▸ Required action: From the records below, please repeat exactly the line that has "intros (path &", the line that has "forall b, length", and every line between them, and nothing else.

Material for the task section start

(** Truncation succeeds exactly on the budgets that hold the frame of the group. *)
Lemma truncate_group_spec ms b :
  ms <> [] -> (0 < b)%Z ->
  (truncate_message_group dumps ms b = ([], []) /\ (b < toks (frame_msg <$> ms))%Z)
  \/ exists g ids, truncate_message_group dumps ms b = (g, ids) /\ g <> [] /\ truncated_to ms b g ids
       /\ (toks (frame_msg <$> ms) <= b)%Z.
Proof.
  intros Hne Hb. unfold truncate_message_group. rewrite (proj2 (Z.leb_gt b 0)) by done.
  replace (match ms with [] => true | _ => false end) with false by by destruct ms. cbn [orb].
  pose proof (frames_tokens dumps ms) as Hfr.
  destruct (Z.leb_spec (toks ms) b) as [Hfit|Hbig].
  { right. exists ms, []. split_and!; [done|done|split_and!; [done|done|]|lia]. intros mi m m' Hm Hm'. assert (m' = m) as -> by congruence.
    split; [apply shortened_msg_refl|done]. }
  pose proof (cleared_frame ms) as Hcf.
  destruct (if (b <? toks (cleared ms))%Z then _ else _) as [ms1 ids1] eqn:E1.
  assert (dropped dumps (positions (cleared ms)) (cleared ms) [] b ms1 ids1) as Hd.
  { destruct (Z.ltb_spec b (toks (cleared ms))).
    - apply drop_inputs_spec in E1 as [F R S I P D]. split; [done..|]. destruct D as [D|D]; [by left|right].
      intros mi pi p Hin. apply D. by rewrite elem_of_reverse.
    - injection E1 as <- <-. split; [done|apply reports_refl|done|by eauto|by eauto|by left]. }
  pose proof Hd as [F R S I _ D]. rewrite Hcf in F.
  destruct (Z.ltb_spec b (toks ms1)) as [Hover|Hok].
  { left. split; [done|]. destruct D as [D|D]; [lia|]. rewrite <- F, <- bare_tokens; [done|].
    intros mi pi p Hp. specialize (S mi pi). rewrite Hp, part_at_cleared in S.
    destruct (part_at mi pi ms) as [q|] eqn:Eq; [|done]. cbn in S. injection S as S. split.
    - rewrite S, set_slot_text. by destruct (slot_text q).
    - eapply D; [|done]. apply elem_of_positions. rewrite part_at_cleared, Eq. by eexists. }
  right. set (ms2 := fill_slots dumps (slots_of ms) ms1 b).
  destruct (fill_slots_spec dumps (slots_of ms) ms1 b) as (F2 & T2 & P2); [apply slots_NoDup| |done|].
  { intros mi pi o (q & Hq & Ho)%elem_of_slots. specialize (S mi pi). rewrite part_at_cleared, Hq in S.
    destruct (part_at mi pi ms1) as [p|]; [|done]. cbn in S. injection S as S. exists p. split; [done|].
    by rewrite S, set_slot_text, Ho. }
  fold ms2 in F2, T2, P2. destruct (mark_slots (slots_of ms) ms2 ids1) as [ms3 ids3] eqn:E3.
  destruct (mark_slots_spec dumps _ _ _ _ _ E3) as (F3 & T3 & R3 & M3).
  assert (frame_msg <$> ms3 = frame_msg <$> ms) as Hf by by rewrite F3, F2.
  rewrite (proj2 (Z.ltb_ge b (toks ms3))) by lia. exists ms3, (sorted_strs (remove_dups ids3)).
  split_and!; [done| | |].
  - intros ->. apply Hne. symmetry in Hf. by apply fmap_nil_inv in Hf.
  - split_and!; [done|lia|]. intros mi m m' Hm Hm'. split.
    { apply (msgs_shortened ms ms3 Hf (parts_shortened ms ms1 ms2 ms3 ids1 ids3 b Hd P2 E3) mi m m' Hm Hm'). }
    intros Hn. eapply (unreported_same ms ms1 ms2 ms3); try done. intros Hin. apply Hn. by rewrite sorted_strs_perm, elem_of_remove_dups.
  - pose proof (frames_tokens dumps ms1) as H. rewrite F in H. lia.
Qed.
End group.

Material for the task section end
Material for the task section start

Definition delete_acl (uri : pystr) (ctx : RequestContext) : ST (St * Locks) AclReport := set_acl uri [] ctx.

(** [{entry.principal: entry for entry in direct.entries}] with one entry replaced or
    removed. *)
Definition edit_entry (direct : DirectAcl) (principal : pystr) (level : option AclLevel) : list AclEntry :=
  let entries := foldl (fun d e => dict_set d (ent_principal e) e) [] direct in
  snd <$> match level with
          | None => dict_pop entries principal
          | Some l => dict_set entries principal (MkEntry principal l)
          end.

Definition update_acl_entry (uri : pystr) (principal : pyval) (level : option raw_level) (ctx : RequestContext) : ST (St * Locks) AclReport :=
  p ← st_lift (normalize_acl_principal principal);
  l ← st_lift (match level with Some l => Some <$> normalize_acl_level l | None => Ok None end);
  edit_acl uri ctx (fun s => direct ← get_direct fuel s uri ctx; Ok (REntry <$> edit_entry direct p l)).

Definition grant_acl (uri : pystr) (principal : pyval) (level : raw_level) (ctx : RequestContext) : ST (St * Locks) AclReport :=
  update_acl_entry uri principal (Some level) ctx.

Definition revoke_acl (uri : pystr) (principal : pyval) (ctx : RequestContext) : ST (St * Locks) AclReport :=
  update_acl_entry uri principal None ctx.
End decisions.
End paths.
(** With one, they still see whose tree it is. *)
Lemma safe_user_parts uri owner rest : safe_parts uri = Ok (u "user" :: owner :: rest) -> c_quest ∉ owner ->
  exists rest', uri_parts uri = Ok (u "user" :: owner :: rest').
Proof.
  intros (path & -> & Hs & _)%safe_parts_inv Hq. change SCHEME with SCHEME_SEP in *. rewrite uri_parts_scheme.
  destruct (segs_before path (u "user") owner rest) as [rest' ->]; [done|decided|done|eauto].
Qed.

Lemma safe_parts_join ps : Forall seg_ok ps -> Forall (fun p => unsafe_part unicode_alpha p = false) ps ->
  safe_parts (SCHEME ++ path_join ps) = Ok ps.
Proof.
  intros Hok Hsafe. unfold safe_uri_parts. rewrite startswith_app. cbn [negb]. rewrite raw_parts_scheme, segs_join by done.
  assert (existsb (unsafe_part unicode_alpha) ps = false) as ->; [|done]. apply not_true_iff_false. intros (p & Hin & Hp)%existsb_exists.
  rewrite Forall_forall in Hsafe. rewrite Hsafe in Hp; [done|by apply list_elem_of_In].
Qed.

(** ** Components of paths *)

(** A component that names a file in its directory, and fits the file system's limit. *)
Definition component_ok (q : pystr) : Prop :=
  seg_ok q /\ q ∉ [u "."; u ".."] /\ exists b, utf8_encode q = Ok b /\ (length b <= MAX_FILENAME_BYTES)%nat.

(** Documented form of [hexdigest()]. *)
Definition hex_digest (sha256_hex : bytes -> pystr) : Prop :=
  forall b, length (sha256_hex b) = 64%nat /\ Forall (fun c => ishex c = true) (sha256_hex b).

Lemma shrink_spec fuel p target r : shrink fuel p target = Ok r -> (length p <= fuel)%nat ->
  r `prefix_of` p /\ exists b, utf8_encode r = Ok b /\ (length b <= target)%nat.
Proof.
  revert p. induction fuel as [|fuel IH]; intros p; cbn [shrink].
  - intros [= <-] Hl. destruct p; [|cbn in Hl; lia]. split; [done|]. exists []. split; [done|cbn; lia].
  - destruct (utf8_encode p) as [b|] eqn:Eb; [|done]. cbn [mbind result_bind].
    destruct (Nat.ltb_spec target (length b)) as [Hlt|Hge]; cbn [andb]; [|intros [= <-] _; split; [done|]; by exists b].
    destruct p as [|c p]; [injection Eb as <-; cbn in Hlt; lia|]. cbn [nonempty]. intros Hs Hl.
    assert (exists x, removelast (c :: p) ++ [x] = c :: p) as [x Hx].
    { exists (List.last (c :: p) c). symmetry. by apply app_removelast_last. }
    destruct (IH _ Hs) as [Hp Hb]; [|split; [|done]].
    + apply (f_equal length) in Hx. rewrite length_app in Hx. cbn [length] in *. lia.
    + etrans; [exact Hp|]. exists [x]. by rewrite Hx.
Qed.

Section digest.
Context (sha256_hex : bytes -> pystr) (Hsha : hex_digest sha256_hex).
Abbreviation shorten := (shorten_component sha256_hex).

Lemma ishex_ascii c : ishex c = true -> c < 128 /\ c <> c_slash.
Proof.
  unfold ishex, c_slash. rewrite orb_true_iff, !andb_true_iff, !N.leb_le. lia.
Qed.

Material for the task section end

▸ Exercise output:
  intros (path & -> & Hs & _)%safe_parts_inv Hq. change SCHEME with SCHEME_SEP in *. rewrite uri_parts_scheme.
  destruct (segs_before path (u "user") owner rest) as [rest' ->]; [done|decided|done|eauto].
Qed.

Lemma safe_parts_join ps : Forall seg_ok ps -> Forall (fun p => unsafe_part unicode_alpha p = false) ps ->
  safe_parts (SCHEME ++ path_join ps) = Ok ps.
Proof.
  intros Hok Hsafe. unfold safe_uri_parts. rewrite startswith_app. cbn [negb]. rewrite raw_parts_scheme, segs_join by done.
  assert (existsb (unsafe_part unicode_alpha) ps = false) as ->; [|done]. apply not_true_iff_false. intros (p & Hin & Hp)%existsb_exists.
  rewrite Forall_forall in Hsafe. rewrite Hsafe in Hp; [done|by apply list_elem_of_In].
Qed.

(** ** Components of paths *)

(** A component that names a file in its directory, and fits the file system's limit. *)
Definition component_ok (q : pystr) : Prop :=
  seg_ok q /\ q ∉ [u "."; u ".."] /\ exists b, utf8_encode q = Ok b /\ (length b <= MAX_FILENAME_BYTES)%nat.

(** Documented form of [hexdigest()]. *)
Definition hex_digest (sha256_hex : bytes -> pystr) : Prop :=
  forall b, length (sha256_hex b) = 64%nat /\ Forall (fun c => ishex c = true) (sha256_hex b).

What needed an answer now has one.